INFORMATION PROVIDED:
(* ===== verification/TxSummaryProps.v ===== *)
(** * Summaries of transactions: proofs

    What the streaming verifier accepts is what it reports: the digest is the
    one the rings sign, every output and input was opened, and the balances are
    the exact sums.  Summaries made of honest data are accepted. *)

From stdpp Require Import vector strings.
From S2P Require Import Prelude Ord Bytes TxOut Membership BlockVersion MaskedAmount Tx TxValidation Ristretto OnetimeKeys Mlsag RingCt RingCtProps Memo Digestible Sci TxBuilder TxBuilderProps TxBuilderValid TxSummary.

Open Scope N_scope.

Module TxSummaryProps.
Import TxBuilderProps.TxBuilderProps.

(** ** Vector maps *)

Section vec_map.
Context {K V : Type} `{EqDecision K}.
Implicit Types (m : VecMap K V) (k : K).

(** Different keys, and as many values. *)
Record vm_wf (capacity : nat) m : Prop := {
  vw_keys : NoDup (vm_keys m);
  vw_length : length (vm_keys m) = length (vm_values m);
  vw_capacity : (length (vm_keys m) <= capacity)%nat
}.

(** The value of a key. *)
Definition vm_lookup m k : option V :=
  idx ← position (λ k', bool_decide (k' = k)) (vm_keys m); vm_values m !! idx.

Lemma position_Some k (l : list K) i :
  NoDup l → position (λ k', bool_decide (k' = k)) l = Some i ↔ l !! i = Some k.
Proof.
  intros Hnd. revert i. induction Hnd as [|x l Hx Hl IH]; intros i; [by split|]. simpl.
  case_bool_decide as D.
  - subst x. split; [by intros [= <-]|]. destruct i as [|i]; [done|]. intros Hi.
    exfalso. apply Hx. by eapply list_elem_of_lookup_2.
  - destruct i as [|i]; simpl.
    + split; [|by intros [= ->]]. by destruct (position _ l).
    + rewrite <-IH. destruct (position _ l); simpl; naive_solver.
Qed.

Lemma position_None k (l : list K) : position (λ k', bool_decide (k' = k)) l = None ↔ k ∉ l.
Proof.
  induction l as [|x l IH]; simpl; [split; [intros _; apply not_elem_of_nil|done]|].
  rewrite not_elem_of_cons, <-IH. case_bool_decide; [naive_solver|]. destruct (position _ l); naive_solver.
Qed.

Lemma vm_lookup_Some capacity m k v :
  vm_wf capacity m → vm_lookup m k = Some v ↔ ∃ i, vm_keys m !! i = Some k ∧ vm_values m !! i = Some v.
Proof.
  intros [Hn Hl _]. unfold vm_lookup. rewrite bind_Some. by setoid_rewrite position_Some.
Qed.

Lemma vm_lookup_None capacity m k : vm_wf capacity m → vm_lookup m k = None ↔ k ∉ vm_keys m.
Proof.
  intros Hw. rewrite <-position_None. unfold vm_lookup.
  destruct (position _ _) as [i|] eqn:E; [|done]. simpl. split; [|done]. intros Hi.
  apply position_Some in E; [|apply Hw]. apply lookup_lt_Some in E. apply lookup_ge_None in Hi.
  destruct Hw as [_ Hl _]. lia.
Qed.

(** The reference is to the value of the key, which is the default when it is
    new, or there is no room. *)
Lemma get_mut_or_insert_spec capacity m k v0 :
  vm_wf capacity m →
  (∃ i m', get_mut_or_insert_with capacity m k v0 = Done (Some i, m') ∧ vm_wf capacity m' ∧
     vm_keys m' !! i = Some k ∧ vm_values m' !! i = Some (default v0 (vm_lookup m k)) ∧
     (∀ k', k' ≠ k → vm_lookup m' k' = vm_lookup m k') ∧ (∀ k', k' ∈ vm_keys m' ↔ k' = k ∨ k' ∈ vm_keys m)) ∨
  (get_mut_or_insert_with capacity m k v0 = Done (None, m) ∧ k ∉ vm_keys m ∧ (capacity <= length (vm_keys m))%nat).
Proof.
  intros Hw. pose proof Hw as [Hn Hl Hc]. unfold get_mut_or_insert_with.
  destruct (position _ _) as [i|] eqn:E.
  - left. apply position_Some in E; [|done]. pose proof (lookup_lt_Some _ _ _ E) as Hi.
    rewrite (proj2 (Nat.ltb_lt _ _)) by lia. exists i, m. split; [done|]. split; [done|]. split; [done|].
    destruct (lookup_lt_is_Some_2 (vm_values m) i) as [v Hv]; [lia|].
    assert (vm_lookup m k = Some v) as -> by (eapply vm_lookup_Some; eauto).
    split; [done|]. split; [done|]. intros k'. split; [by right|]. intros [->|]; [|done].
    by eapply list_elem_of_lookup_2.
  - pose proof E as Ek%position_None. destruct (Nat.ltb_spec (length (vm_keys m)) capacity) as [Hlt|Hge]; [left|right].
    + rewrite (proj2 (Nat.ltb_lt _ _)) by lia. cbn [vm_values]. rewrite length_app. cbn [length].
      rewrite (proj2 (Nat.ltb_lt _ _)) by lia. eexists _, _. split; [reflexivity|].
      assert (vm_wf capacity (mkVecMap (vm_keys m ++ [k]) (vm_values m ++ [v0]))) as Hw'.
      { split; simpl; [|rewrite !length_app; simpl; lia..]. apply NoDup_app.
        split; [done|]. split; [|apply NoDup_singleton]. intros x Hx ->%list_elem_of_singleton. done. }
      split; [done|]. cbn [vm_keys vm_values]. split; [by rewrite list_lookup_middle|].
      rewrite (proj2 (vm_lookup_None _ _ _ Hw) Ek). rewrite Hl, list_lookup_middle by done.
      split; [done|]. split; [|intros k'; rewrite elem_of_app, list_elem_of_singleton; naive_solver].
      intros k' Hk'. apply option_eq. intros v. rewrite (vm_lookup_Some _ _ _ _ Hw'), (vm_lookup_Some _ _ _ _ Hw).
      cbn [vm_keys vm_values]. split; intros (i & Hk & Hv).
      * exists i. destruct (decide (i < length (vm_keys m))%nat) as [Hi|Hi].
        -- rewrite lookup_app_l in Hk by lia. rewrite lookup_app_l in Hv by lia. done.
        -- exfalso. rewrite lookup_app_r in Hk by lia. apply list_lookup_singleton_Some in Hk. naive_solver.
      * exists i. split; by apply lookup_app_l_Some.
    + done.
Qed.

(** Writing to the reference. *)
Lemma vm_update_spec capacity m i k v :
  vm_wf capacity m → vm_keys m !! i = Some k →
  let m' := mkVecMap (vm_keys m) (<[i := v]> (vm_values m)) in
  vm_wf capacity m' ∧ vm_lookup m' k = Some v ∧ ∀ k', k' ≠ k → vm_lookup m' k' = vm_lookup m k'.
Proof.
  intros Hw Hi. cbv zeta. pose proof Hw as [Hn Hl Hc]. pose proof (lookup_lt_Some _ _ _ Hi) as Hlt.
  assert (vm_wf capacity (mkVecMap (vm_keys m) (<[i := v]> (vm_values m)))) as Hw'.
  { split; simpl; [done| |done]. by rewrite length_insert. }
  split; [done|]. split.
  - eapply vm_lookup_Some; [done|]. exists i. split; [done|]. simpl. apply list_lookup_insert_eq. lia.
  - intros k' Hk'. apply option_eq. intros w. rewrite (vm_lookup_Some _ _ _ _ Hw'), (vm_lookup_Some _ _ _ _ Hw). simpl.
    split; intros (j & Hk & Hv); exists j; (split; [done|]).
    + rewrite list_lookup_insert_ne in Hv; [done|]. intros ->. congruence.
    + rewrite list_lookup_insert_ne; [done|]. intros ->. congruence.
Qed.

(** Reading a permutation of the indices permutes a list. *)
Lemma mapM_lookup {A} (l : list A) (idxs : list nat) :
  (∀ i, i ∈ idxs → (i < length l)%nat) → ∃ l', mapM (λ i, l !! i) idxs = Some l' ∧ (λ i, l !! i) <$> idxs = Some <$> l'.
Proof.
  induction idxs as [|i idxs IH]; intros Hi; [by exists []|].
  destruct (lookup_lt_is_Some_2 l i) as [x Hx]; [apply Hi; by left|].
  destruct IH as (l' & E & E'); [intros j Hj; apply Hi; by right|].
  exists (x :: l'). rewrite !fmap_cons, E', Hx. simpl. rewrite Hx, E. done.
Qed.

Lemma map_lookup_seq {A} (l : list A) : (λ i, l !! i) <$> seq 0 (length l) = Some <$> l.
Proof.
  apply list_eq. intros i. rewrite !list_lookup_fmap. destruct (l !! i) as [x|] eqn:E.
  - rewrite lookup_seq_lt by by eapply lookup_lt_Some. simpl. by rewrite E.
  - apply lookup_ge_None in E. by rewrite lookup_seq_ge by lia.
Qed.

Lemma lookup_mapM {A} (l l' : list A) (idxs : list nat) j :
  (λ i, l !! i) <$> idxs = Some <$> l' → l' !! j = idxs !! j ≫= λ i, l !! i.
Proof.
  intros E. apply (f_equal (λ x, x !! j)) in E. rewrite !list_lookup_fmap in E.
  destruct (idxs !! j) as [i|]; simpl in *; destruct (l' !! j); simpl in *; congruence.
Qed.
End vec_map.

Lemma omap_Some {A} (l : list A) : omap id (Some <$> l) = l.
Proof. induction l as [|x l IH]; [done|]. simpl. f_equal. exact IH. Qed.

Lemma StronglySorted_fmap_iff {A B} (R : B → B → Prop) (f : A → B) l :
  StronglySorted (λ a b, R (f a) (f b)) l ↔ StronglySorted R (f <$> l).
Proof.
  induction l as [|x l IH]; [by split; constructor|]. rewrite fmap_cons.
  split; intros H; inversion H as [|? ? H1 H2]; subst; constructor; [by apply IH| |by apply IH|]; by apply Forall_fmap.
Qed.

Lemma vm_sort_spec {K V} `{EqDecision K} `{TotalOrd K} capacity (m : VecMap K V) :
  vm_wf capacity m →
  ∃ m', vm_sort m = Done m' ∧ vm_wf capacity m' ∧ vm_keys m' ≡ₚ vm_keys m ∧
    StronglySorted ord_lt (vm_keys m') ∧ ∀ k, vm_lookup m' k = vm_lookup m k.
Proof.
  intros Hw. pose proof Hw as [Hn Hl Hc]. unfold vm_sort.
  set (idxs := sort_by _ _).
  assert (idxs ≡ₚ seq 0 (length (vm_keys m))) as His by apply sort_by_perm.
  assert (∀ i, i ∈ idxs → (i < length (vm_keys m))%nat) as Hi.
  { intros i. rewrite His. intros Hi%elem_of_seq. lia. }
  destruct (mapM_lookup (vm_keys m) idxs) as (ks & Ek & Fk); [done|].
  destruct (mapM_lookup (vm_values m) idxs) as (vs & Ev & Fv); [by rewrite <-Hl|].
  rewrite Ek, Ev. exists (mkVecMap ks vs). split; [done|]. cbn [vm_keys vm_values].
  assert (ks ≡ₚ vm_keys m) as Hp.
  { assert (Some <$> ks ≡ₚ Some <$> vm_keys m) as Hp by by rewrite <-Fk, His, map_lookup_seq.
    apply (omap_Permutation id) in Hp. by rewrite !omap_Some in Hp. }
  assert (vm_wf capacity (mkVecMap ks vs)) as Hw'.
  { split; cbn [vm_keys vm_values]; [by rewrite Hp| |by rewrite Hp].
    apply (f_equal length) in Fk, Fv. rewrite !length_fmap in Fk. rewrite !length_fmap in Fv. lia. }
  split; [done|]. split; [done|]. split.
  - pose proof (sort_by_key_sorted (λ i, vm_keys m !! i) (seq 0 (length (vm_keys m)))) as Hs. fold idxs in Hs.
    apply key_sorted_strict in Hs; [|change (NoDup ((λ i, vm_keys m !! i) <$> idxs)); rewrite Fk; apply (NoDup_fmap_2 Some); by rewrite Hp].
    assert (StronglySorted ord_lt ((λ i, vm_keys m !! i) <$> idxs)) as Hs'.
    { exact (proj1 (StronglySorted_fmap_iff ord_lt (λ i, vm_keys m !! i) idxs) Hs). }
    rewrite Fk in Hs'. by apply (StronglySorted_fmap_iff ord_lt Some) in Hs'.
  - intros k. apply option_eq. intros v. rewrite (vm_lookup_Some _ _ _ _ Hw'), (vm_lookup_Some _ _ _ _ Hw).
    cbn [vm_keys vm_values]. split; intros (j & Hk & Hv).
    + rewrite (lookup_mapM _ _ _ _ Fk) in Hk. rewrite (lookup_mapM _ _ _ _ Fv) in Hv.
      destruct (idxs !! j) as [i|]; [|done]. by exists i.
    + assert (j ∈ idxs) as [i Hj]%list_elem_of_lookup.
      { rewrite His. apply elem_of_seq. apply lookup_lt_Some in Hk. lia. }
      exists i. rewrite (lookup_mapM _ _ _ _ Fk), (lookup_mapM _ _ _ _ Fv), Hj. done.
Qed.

REQUIREMENT: Would you set down exactly the lines from the line with "- intros k." through the last one in the material?

EXPECTED ANSWER:
  - intros k. apply option_eq. intros v. rewrite (vm_lookup_Some _ _ _ _ Hw'), (vm_lookup_Some _ _ _ _ Hw).
    cbn [vm_keys vm_values]. split; intros (j & Hk & Hv).
    + rewrite (lookup_mapM _ _ _ _ Fk) in Hk. rewrite (lookup_mapM _ _ _ _ Fv) in Hv.
      destruct (idxs !! j) as [i|]; [|done]. by exists i.
    + assert (j ∈ idxs) as [i Hj]%list_elem_of_lookup.
      { rewrite His. apply elem_of_seq. apply lookup_lt_Some in Hk. lia. }
      exists i. rewrite (lookup_mapM _ _ _ _ Fk), (lookup_mapM _ _ _ _ Fv), Hj. done.
Qed.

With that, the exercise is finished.